══ GIVEN DATA

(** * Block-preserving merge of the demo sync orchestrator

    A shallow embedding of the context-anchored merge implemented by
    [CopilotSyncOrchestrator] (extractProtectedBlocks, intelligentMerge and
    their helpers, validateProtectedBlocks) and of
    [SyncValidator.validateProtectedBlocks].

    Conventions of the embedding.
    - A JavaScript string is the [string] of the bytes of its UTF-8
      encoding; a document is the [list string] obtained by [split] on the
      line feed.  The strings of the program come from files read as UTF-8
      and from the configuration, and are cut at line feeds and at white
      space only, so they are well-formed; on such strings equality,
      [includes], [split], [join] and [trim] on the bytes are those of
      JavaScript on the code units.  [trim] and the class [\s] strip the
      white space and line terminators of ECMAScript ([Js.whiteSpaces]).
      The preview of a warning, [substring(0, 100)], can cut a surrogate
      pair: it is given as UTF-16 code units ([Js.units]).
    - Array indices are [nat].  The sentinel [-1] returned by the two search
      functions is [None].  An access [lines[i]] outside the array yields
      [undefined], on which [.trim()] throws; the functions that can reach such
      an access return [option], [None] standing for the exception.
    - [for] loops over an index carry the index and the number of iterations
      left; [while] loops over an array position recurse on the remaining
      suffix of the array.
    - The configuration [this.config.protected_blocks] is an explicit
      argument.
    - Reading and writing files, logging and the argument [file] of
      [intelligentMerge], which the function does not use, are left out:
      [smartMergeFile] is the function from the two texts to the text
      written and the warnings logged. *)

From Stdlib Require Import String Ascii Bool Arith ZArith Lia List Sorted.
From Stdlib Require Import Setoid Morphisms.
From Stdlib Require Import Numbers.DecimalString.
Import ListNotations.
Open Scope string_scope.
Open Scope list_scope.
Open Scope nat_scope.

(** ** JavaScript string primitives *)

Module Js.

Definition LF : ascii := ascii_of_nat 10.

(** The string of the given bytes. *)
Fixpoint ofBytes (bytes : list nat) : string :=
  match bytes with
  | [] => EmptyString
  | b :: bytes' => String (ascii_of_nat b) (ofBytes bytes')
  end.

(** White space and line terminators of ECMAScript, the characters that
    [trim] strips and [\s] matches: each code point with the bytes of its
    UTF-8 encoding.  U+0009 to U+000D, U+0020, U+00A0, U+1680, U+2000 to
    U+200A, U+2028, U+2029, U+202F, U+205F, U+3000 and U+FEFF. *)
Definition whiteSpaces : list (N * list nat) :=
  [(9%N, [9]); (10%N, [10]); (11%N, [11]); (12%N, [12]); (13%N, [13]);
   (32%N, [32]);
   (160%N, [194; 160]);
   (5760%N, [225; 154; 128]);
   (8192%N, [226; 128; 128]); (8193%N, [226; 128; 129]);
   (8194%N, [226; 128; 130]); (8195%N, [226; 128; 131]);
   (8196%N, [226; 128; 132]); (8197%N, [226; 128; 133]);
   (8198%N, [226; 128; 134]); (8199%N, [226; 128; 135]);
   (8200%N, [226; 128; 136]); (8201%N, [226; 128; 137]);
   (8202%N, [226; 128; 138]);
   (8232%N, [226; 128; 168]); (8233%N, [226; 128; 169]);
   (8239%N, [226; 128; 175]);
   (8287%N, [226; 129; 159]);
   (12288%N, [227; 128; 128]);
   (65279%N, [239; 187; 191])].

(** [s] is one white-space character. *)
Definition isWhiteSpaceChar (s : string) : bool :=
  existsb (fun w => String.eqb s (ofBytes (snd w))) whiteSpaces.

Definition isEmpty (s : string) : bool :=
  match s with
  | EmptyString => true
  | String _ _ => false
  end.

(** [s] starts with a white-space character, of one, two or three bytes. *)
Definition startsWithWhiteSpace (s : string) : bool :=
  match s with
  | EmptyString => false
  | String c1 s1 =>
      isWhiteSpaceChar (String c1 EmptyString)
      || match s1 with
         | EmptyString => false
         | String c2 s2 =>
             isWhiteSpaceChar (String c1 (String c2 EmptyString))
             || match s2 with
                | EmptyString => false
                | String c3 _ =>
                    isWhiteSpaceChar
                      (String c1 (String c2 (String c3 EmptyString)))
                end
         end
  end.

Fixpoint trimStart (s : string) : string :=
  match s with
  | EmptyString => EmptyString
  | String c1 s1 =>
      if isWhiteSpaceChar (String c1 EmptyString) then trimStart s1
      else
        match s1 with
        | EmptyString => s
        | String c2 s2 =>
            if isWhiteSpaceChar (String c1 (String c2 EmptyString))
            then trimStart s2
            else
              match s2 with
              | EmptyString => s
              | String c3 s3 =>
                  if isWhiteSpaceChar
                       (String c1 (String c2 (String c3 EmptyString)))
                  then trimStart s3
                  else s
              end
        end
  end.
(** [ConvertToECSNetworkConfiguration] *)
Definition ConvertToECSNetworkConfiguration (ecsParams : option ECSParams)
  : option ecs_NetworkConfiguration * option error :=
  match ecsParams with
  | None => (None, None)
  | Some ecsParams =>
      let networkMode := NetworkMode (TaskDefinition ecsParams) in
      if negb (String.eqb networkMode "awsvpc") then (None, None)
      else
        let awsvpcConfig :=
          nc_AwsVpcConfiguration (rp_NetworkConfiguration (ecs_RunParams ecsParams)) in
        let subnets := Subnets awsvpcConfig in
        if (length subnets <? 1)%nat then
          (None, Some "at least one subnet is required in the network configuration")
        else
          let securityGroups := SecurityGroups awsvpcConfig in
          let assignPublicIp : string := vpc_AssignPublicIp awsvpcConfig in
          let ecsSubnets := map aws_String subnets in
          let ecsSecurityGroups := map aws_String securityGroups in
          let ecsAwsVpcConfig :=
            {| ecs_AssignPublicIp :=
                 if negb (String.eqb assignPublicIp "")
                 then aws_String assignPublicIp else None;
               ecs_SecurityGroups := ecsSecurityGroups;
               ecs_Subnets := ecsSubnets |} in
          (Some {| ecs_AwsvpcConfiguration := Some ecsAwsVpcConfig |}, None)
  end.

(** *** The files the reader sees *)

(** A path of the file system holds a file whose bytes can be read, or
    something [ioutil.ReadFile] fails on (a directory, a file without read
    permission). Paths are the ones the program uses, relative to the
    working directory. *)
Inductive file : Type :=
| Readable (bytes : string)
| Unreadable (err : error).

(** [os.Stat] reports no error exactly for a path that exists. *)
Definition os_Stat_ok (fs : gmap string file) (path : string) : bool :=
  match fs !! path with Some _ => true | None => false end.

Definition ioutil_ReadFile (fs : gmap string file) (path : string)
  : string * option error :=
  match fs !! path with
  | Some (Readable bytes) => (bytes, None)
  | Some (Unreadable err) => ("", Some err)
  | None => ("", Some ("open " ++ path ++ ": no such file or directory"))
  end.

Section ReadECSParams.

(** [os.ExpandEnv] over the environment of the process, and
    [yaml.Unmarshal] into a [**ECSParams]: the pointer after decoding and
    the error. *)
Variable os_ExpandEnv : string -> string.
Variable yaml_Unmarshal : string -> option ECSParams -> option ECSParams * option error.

════

WORK TASK: Repeat the data exactly, with every line included.

RESULT OF THE TASK:
(** * Block-preserving merge of the demo sync orchestrator

    A shallow embedding of the context-anchored merge implemented by
    [CopilotSyncOrchestrator] (extractProtectedBlocks, intelligentMerge and
    their helpers, validateProtectedBlocks) and of
    [SyncValidator.validateProtectedBlocks].

    Conventions of the embedding.
    - A JavaScript string is the [string] of the bytes of its UTF-8
      encoding; a document is the [list string] obtained by [split] on the
      line feed.  The strings of the program come from files read as UTF-8
      and from the configuration, and are cut at line feeds and at white
      space only, so they are well-formed; on such strings equality,
      [includes], [split], [join] and [trim] on the bytes are those of
      JavaScript on the code units.  [trim] and the class [\s] strip the
      white space and line terminators of ECMAScript ([Js.whiteSpaces]).
      The preview of a warning, [substring(0, 100)], can cut a surrogate
      pair: it is given as UTF-16 code units ([Js.units]).
    - Array indices are [nat].  The sentinel [-1] returned by the two search
      functions is [None].  An access [lines[i]] outside the array yields
      [undefined], on which [.trim()] throws; the functions that can reach such
      an access return [option], [None] standing for the exception.
    - [for] loops over an index carry the index and the number of iterations
      left; [while] loops over an array position recurse on the remaining
      suffix of the array.
    - The configuration [this.config.protected_blocks] is an explicit
      argument.
    - Reading and writing files, logging and the argument [file] of
      [intelligentMerge], which the function does not use, are left out:
      [smartMergeFile] is the function from the two texts to the text
      written and the warnings logged. *)

From Stdlib Require Import String Ascii Bool Arith ZArith Lia List Sorted.
From Stdlib Require Import Setoid Morphisms.
From Stdlib Require Import Numbers.DecimalString.
Import ListNotations.
Open Scope string_scope.
Open Scope list_scope.
Open Scope nat_scope.

(** ** JavaScript string primitives *)

Module Js.

Definition LF : ascii := ascii_of_nat 10.

(** The string of the given bytes. *)
Fixpoint ofBytes (bytes : list nat) : string :=
  match bytes with
  | [] => EmptyString
  | b :: bytes' => String (ascii_of_nat b) (ofBytes bytes')
  end.

(** White space and line terminators of ECMAScript, the characters that
    [trim] strips and [\s] matches: each code point with the bytes of its
    UTF-8 encoding.  U+0009 to U+000D, U+0020, U+00A0, U+1680, U+2000 to
    U+200A, U+2028, U+2029, U+202F, U+205F, U+3000 and U+FEFF. *)
Definition whiteSpaces : list (N * list nat) :=
  [(9%N, [9]); (10%N, [10]); (11%N, [11]); (12%N, [12]); (13%N, [13]);
   (32%N, [32]);
   (160%N, [194; 160]);
   (5760%N, [225; 154; 128]);
   (8192%N, [226; 128; 128]); (8193%N, [226; 128; 129]);
   (8194%N, [226; 128; 130]); (8195%N, [226; 128; 131]);
   (8196%N, [226; 128; 132]); (8197%N, [226; 128; 133]);
   (8198%N, [226; 128; 134]); (8199%N, [226; 128; 135]);
   (8200%N, [226; 128; 136]); (8201%N, [226; 128; 137]);
   (8202%N, [226; 128; 138]);
   (8232%N, [226; 128; 168]); (8233%N, [226; 128; 169]);
   (8239%N, [226; 128; 175]);
   (8287%N, [226; 129; 159]);
   (12288%N, [227; 128; 128]);
   (65279%N, [239; 187; 191])].

(** [s] is one white-space character. *)
Definition isWhiteSpaceChar (s : string) : bool :=
  existsb (fun w => String.eqb s (ofBytes (snd w))) whiteSpaces.

Definition isEmpty (s : string) : bool :=
  match s with
  | EmptyString => true
  | String _ _ => false
  end.

(** [s] starts with a white-space character, of one, two or three bytes. *)
Definition startsWithWhiteSpace (s : string) : bool :=
  match s with
  | EmptyString => false
  | String c1 s1 =>
      isWhiteSpaceChar (String c1 EmptyString)
      || match s1 with
         | EmptyString => false
         | String c2 s2 =>
             isWhiteSpaceChar (String c1 (String c2 EmptyString))
             || match s2 with
                | EmptyString => false
                | String c3 _ =>
                    isWhiteSpaceChar
                      (String c1 (String c2 (String c3 EmptyString)))
                end
         end
  end.

Fixpoint trimStart (s : string) : string :=
  match s with
  | EmptyString => EmptyString
  | String c1 s1 =>
      if isWhiteSpaceChar (String c1 EmptyString) then trimStart s1
      else
        match s1 with
        | EmptyString => s
        | String c2 s2 =>
            if isWhiteSpaceChar (String c1 (String c2 EmptyString))
            then trimStart s2
            else
              match s2 with
              | EmptyString => s
              | String c3 s3 =>
                  if isWhiteSpaceChar
                       (String c1 (String c2 (String c3 EmptyString)))
                  then trimStart s3
                  else s
              end
        end
  end.
(** [ConvertToECSNetworkConfiguration] *)
Definition ConvertToECSNetworkConfiguration (ecsParams : option ECSParams)
  : option ecs_NetworkConfiguration * option error :=
  match ecsParams with
  | None => (None, None)
  | Some ecsParams =>
      let networkMode := NetworkMode (TaskDefinition ecsParams) in
      if negb (String.eqb networkMode "awsvpc") then (None, None)
      else
        let awsvpcConfig :=
          nc_AwsVpcConfiguration (rp_NetworkConfiguration (ecs_RunParams ecsParams)) in
        let subnets := Subnets awsvpcConfig in
        if (length subnets <? 1)%nat then
          (None, Some "at least one subnet is required in the network configuration")
        else
          let securityGroups := SecurityGroups awsvpcConfig in
          let assignPublicIp : string := vpc_AssignPublicIp awsvpcConfig in
          let ecsSubnets := map aws_String subnets in
          let ecsSecurityGroups := map aws_String securityGroups in
          let ecsAwsVpcConfig :=
            {| ecs_AssignPublicIp :=
                 if negb (String.eqb assignPublicIp "")
                 then aws_String assignPublicIp else None;
               ecs_SecurityGroups := ecsSecurityGroups;
               ecs_Subnets := ecsSubnets |} in
          (Some {| ecs_AwsvpcConfiguration := Some ecsAwsVpcConfig |}, None)
  end.

(** *** The files the reader sees *)

(** A path of the file system holds a file whose bytes can be read, or
    something [ioutil.ReadFile] fails on (a directory, a file without read
    permission). Paths are the ones the program uses, relative to the
    working directory. *)
Inductive file : Type :=
| Readable (bytes : string)
| Unreadable (err : error).

(** [os.Stat] reports no error exactly for a path that exists. *)
Definition os_Stat_ok (fs : gmap string file) (path : string) : bool :=
  match fs !! path with Some _ => true | None => false end.

Definition ioutil_ReadFile (fs : gmap string file) (path : string)
  : string * option error :=
  match fs !! path with
  | Some (Readable bytes) => (bytes, None)
  | Some (Unreadable err) => ("", Some err)
  | None => ("", Some ("open " ++ path ++ ": no such file or directory"))
  end.

Section ReadECSParams.

(** [os.ExpandEnv] over the environment of the process, and
    [yaml.Unmarshal] into a [**ECSParams]: the pointer after decoding and
    the error. *)
Variable os_ExpandEnv : string -> string.
Variable yaml_Unmarshal : string -> option ECSParams -> option ECSParams * option error.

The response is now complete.